The lines from the start of the data up to and including the one with "Definition ErrAssetNotActive : error" should be returned exactly, and nothing else.

:: SOURCE DATA ::
· · ·

(* ===== verification/Bep3Types.v ===== *)
(** * x/bep3/types: atomic swaps, asset supplies and parameters

    Data of the bep3 module with its validation ([types/swap.go],
    [types/supply.go], [types/params.go]), the swap identifier ([types/hash.go])
    and the keys of the height indexes ([types/keys.go]). *)

From S2P Require Import Prelude Sdk GoStd.

(** ** Errors ([types/errors.go]) *)
Definition ErrInvalidTimestamp : error := Registered "bep3" 2.
Definition ErrInvalidHeightSpan : error := Registered "bep3" 3.
Definition ErrInsufficientAmount : error := Registered "bep3" 4.
Definition ErrAssetNotSupported : error := Registered "bep3" 5.
Definition ErrAssetNotActive : error := Registered "bep3" 6.
Definition ErrExceedsSupplyLimit : error := Registered "bep3" 8.
Definition ErrExceedsAvailableSupply : error := Registered "bep3" 9.
Definition ErrInvalidCurrentSupply : error := Registered "bep3" 10.
Definition ErrInvalidIncomingSupply : error := Registered "bep3" 11.
Definition ErrInvalidOutgoingSupply : error := Registered "bep3" 12.
Definition ErrInvalidClaimSecret : error := Registered "bep3" 13.
Definition ErrAtomicSwapAlreadyExists : error := Registered "bep3" 14.
Definition ErrAtomicSwapNotFound : error := Registered "bep3" 15.
Definition ErrSwapNotRefundable : error := Registered "bep3" 16.
Definition ErrSwapNotClaimable : error := Registered "bep3" 17.
Definition ErrInvalidAmount : error := Registered "bep3" 18.
Definition ErrInvalidSwapAccount : error := Registered "bep3" 19.
Definition ErrExceedsTimeBasedSupplyLimit : error := Registered "bep3" 20.

(** ** Constants ([types/keys.go], [types/msg.go]) *)
Definition ModuleName : string := "bep3".
Definition DefaultLongtermStorageDuration : Z := 86400.
Definition Int64Size : nat := 8.
Definition RandomNumberHashLength : nat := 32.
Definition RandomNumberLength : nat := 32.
Definition MaxOtherChainAddrLength : nat := 64.
Definition SwapIDLength : nat := 32.

(** ** Swap status and direction

    The protobuf enums are open: a number outside the declared values is kept. *)
Inductive SwapStatus : Type :=
| SWAP_STATUS_UNSPECIFIED
| SWAP_STATUS_OPEN
| SWAP_STATUS_COMPLETED
| SWAP_STATUS_EXPIRED
| SWAP_STATUS_OTHER (n : Z).

Inductive SwapDirection : Type :=
| SWAP_DIRECTION_UNSPECIFIED
| SWAP_DIRECTION_INCOMING
| SWAP_DIRECTION_OUTGOING
| SWAP_DIRECTION_OTHER (n : Z).

#[export] Instance SwapStatus_eq_dec : EqDecision SwapStatus.
Proof. solve_decision. Defined.
#[export] Instance SwapDirection_eq_dec : EqDecision SwapDirection.
Proof. solve_decision. Defined.

Definition SwapStatus_num (s : SwapStatus) : Z :=
  match s with
  | SWAP_STATUS_UNSPECIFIED => 0 | SWAP_STATUS_OPEN => 1
  | SWAP_STATUS_COMPLETED => 2 | SWAP_STATUS_EXPIRED => 3 | SWAP_STATUS_OTHER n => n
  end.
Definition SwapDirection_num (d : SwapDirection) : Z :=
  match d with
  | SWAP_DIRECTION_UNSPECIFIED => 0 | SWAP_DIRECTION_INCOMING => 1
  | SWAP_DIRECTION_OUTGOING => 2 | SWAP_DIRECTION_OTHER n => n
  end.

Definition SwapStatus_IsValid (s : SwapStatus) : bool :=
  bool_decide (s = SWAP_STATUS_OPEN) || bool_decide (s = SWAP_STATUS_COMPLETED)
  || bool_decide (s = SWAP_STATUS_EXPIRED).
Definition SwapDirection_IsValid (d : SwapDirection) : bool :=
  bool_decide (d = SWAP_DIRECTION_INCOMING) || bool_decide (d = SWAP_DIRECTION_OUTGOING).

Definition NewSwapStatusFromString (str : string) : SwapStatus :=
  if bool_decide (str ∈ ["Open"; "open"]) then SWAP_STATUS_OPEN
  else if bool_decide (str ∈ ["Completed"; "completed"]) then SWAP_STATUS_COMPLETED
  else if bool_decide (str ∈ ["Expired"; "expired"]) then SWAP_STATUS_EXPIRED
  else SWAP_STATUS_UNSPECIFIED.

Definition NewSwapDirectionFromString (str : string) : SwapDirection :=
  if bool_decide (str ∈ ["Incoming"; "incoming"; "inc"; "I"; "i"]) then SWAP_DIRECTION_INCOMING
  else if bool_decide (str ∈ ["Outgoing"; "outgoing"; "out"; "O"; "o"]) then SWAP_DIRECTION_OUTGOING
  else SWAP_DIRECTION_UNSPECIFIED.

(** ** Atomic swaps *)
Record AtomicSwap : Type := NewAtomicSwap {
  swAmount : Coins;
  swRandomNumberHash : bytes;
  swExpireHeight : Z;
  swTimestamp : Z;
  swSender : AccAddress;
  swRecipient : AccAddress;
  swSenderOtherChain : string;
  swRecipientOtherChain : string;
  swClosedBlock : Z;
  swStatus : SwapStatus;
  swCrossChain : bool;
  swDirection : SwapDirection
}.

Definition set_status (st : SwapStatus) (a : AtomicSwap) : AtomicSwap :=
  NewAtomicSwap (swAmount a) (swRandomNumberHash a) (swExpireHeight a) (swTimestamp a)
    (swSender a) (swRecipient a) (swSenderOtherChain a) (swRecipientOtherChain a)
    (swClosedBlock a) st (swCrossChain a) (swDirection a).
Definition set_closed (h : Z) (a : AtomicSwap) : AtomicSwap :=
  NewAtomicSwap (swAmount a) (swRandomNumberHash a) (swExpireHeight a) (swTimestamp a)
    (swSender a) (swRecipient a) (swSenderOtherChain a) (swRecipientOtherChain a)
    h (swStatus a) (swCrossChain a) (swDirection a).

(** ** Identifiers ([types/hash.go]); the hash function is an argument *)
Class TmHash : Type := { tmhash_Sum : bytes -> bytes }.
Class TmHashLaws `{TmHash} : Prop := { tmhash_bytes : forall x, Forall is_byte (tmhash_Sum x) }.

Section Hash.
  Context `{TmHash, GoStrings}.

Definition CalculateRandomHash (randomNumber : bytes) (timestamp : Z) : bytes :=
  let copied := take RandomNumberLength randomNumber in
  let data := copied ++ replicate (RandomNumberLength - length copied) 0
              ++ Uint64ToBigEndian (u64 timestamp) in
  tmhash_Sum data.

Definition CalculateSwapID (randomNumberHash : bytes) (sender : AccAddress)
    (senderOtherChain : string) : bytes :=
  let senderOtherChain := ToLower senderOtherChain in
  let data := randomNumberHash in
  let data := data ++ sender in
  let data := data ++ string_bytes senderOtherChain in
  tmhash_Sum data.

Definition GetSwapID (a : AtomicSwap) : bytes :=
  CalculateSwapID (swRandomNumberHash a) (swSender a) (swSenderOtherChain a).

Definition GetAtomicSwapByHeightKey (height : Z) (swapID : bytes) : bytes :=
  Uint64ToBigEndian height ++ swapID.
End Hash.

(** ** Asset supply ([types/supply.go]) *)
Record AssetSupply : Type := NewAssetSupply {
  IncomingSupply : Coin;
  OutgoingSupply : Coin;
  CurrentSupply : Coin;
  TimeLimitedCurrentSupply : Coin;
  TimeElapsed : Z
}.

Definition AssetSupply_GetDenom (a : AssetSupply) : string := Denom (CurrentSupply a).

Definition AssetSupply_Equal (a b : AssetSupply) : bool :=
  if negb (bool_decide (AssetSupply_GetDenom a = AssetSupply_GetDenom b)) then false
  else bool_decide (IncomingSupply a = IncomingSupply b)
       && bool_decide (CurrentSupply a = CurrentSupply b)
       && bool_decide (OutgoingSupply a = OutgoingSupply b)
       && bool_decide (TimeLimitedCurrentSupply a = TimeLimitedCurrentSupply b)
       && (TimeElapsed a =? TimeElapsed b).

Definition set_IncomingSupply (c : Coin) (s : AssetSupply) : AssetSupply :=
  NewAssetSupply c (OutgoingSupply s) (CurrentSupply s) (TimeLimitedCurrentSupply s) (TimeElapsed s).
Definition set_OutgoingSupply (c : Coin) (s : AssetSupply) : AssetSupply :=
  NewAssetSupply (IncomingSupply s) c (CurrentSupply s) (TimeLimitedCurrentSupply s) (TimeElapsed s).
Definition set_CurrentSupply (c : Coin) (s : AssetSupply) : AssetSupply :=
  NewAssetSupply (IncomingSupply s) (OutgoingSupply s) c (TimeLimitedCurrentSupply s) (TimeElapsed s).
Definition set_TimeLimited (c : Coin) (s : AssetSupply) : AssetSupply :=
  NewAssetSupply (IncomingSupply s) (OutgoingSupply s) (CurrentSupply s) c (TimeElapsed s).
Definition set_TimeElapsed (t : Z) (s : AssetSupply) : AssetSupply :=
  NewAssetSupply (IncomingSupply s) (OutgoingSupply s) (CurrentSupply s) (TimeLimitedCurrentSupply s) t.

(** ** Parameters ([types/params.go]) *)
Record SupplyLimit : Type := mkSupplyLimit {
  Limit : Z;
  TimeLimited : bool;
  TimePeriod : Z;
  TimeBasedLimit : Z
}.

Definition SupplyLimit_Equals (a b : SupplyLimit) : bool :=
  (Limit a =? Limit b) && Bool.eqb (TimeLimited a) (TimeLimited b)
  && (TimePeriod a =? TimePeriod b) && (TimeBasedLimit a =? TimeBasedLimit b).

Record AssetParam : Type := NewAssetParam {
  apDenom : string;
  apCoinID : Z;
  apSupplyLimit : SupplyLimit;
  apActive : bool;
  apDeputyAddress : AccAddress;
  apFixedFee : Z;
  apMinSwapAmount : Z;
  apMaxSwapAmount : Z;
  apMinBlockLock : Z;
  apMaxBlockLock : Z
}.

Record Params : Type := NewParams { AssetParams : list AssetParam }.
Definition DefaultParams : Params := NewParams [].

Section Validation.
  Context `{SdkConfig, GoStrings, TmHash}.

Definition AtomicSwap_Validate (a : AtomicSwap) : outcome unit :=
  if negb (Coins_IsValid (swAmount a)) then Err (Plain "invalid amount")
  else if negb (IsAllPositive (swAmount a)) then Err (Plain "the swapped out coin must be positive")
  else if negb (Nat.eqb (length (swRandomNumberHash a)) RandomNumberHashLength)
       then Err (Plain "the length of random number hash should be 32")
  else if swExpireHeight a =? 0 then Err (Plain "expire height cannot be 0")
  else if swTimestamp a =? 0 then Err (Plain "timestamp cannot be 0")
  else if bool_decide (swSender a = []) then Err ErrInvalidAddress
  else if bool_decide (swRecipient a = []) then Err ErrInvalidAddress
  else if bool_decide (TrimSpace (swSenderOtherChain a) = "") then Err ErrInvalidAddress
  else if bool_decide (TrimSpace (swRecipientOtherChain a) = "") then Err ErrInvalidAddress
  else if bool_decide (swStatus a = SWAP_STATUS_COMPLETED) && (swClosedBlock a =? 0)
       then Err (Plain "closed block cannot be 0")
  else if bool_decide (swStatus a = SWAP_STATUS_UNSPECIFIED) || (3 <? SwapStatus_num (swStatus a))
       then Err (Plain "invalid swap status")
  else if bool_decide (swDirection a = SWAP_DIRECTION_UNSPECIFIED)
          || (2 <? SwapDirection_num (swDirection a))
       then Err (Plain "invalid swap direction")
  else Ok tt.

Definition AssetSupply_Validate (a : AssetSupply) : outcome unit :=
  if negb (Coin_IsValid (IncomingSupply a)) then Err ErrInvalidCoins
  else if negb (Coin_IsValid (OutgoingSupply a)) then Err ErrInvalidCoins
  else if negb (Coin_IsValid (CurrentSupply a)) then Err ErrInvalidCoins
  else if negb (Coin_IsValid (TimeLimitedCurrentSupply a)) then Err ErrInvalidCoins
  else
    let denom := Denom (CurrentSupply a) in
    if negb (bool_decide (Denom (IncomingSupply a) = denom))
       || negb (bool_decide (Denom (OutgoingSupply a) = denom))
       || negb (bool_decide (Denom (TimeLimitedCurrentSupply a) = denom))
    then Err (Plain "asset supply denoms do not match")
    else Ok tt.

(** One iteration of the loop of [validateAssetParams]; the state is the set
    of denominations seen ([coinDenoms]). *)
Definition validateAssetParam (asset : AssetParam) (coinDenoms : gset string)
    : outcome (gset string) :=
  let limit := apSupplyLimit asset in
  if negb (ValidateDenom (apDenom asset)) then Err (Plain "asset denom invalid")
  else if apCoinID asset <? 0 then Err (Plain "coin id must be a non negative integer")
  else if Limit limit <? 0 then Err (Plain "invalid (negative) supply limit")
  else if TimeBasedLimit limit <? 0 then Err (Plain "invalid (negative) supply time limit")
  else if TimeBasedLimit limit >? Limit limit then Err (Plain "supply time limit > supply limit")
  else if bool_decide (apDenom asset ∈ coinDenoms) then Err (Plain "duplicate denom")
  else
    let coinDenoms := {[apDenom asset]} ∪ coinDenoms in
    if bool_decide (apDeputyAddress asset = []) then Err (Plain "deputy address cannot be empty")
    else if apFixedFee asset <? 0 then Err (Plain "negative fixed fee")
    else if apMinBlockLock asset >? apMaxBlockLock asset
         then Err (Plain "minimum block lock > maximum block lock")
    else if negb (0 <? apMinSwapAmount asset) then Err (Plain "must have a positive minimum swap amount")
    else if negb (0 <? apMaxSwapAmount asset) then Err (Plain "must have a positive maximum swap amount")
    else if apMinSwapAmount asset >? apMaxSwapAmount asset
         then Err (Plain "minimum swap amount > maximum swap amount")
    else Ok coinDenoms.

Definition validateAssetParams (ps : list AssetParam) : outcome unit :=
  let! _ := ofold validateAssetParam ps ∅ in Ok tt.

Definition Params_Validate (p : Params) : outcome unit := validateAssetParams (AssetParams p).
End Validation.

(** ** What the validated parameters satisfy *)
Record asset_ok `{SdkConfig} (a : AssetParam) : Prop := {
  ok_denom : ValidateDenom (apDenom a) = true;
  ok_limit : 0 <= TimeBasedLimit (apSupplyLimit a) <= Limit (apSupplyLimit a);
  ok_deputy : apDeputyAddress a <> [];
  ok_fee : 0 <= apFixedFee a;
  ok_lock : apMinBlockLock a <= apMaxBlockLock a;
  ok_amounts : 0 < apMinSwapAmount a <= apMaxSwapAmount a
}.

Section ValidationLemmas.
  Context `{SdkConfig}.

Lemma validateAssetParam_Ok a seen seen' :
  validateAssetParam a seen = Ok seen' ->
  asset_ok a /\ (apDenom a ∉ seen) /\ seen' = {[apDenom a]} ∪ seen.
Proof.
  unfold validateAssetParam. intros Hv. cbn zeta in Hv. go_inv Hv. subst. gobool.
  split_and!; [constructor; done || lia|done|done].
Qed.

Lemma validateAssetParams_fold ps seen seen' :
  ofold validateAssetParam ps seen = Ok seen' ->
  Forall asset_ok ps /\ NoDup (apDenom <$> ps) /\ (forall p, p ∈ ps -> apDenom p ∉ seen).
Proof.
  revert seen; induction ps as [|p ps IH]; intros seen Hv; simpl in Hv.
  { split_and!; [constructor|constructor|]. intros p Hp. by apply elem_of_nil in Hp. }
  apply obind_Ok in Hv as (s1 & H1 & H2). apply validateAssetParam_Ok in H1 as (Hok & Hnew & ->).
  destruct (IH _ H2) as (IHf & IHn & IHs). split_and!.
  - by constructor.
  - simpl. constructor; [|done]. rewrite list_elem_of_fmap. intros (q & Hq & Hin).
    apply (IHs q Hin). set_solver.
  - intros q [->|Hin]%elem_of_cons; [done|]. specialize (IHs q Hin). set_solver.
Qed.

Lemma Params_Validate_Ok p :
  Params_Validate p = Ok tt -> Forall asset_ok (AssetParams p) /\ NoDup (apDenom <$> AssetParams p).
Proof.
  unfold Params_Validate, validateAssetParams. intros Hv.
  apply obind_Ok in Hv as (s & Hv & _). apply validateAssetParams_fold in Hv. naive_solver.
Qed.
End ValidationLemmas.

· · ·

:: ANSWER SECTION ::
(* ===== verification/Bep3Types.v ===== *)
(** * x/bep3/types: atomic swaps, asset supplies and parameters

    Data of the bep3 module with its validation ([types/swap.go],
    [types/supply.go], [types/params.go]), the swap identifier ([types/hash.go])
    and the keys of the height indexes ([types/keys.go]). *)

From S2P Require Import Prelude Sdk GoStd.

(** ** Errors ([types/errors.go]) *)
Definition ErrInvalidTimestamp : error := Registered "bep3" 2.
Definition ErrInvalidHeightSpan : error := Registered "bep3" 3.
Definition ErrInsufficientAmount : error := Registered "bep3" 4.
Definition ErrAssetNotSupported : error := Registered "bep3" 5.
Definition ErrAssetNotActive : error := Registered "bep3" 6.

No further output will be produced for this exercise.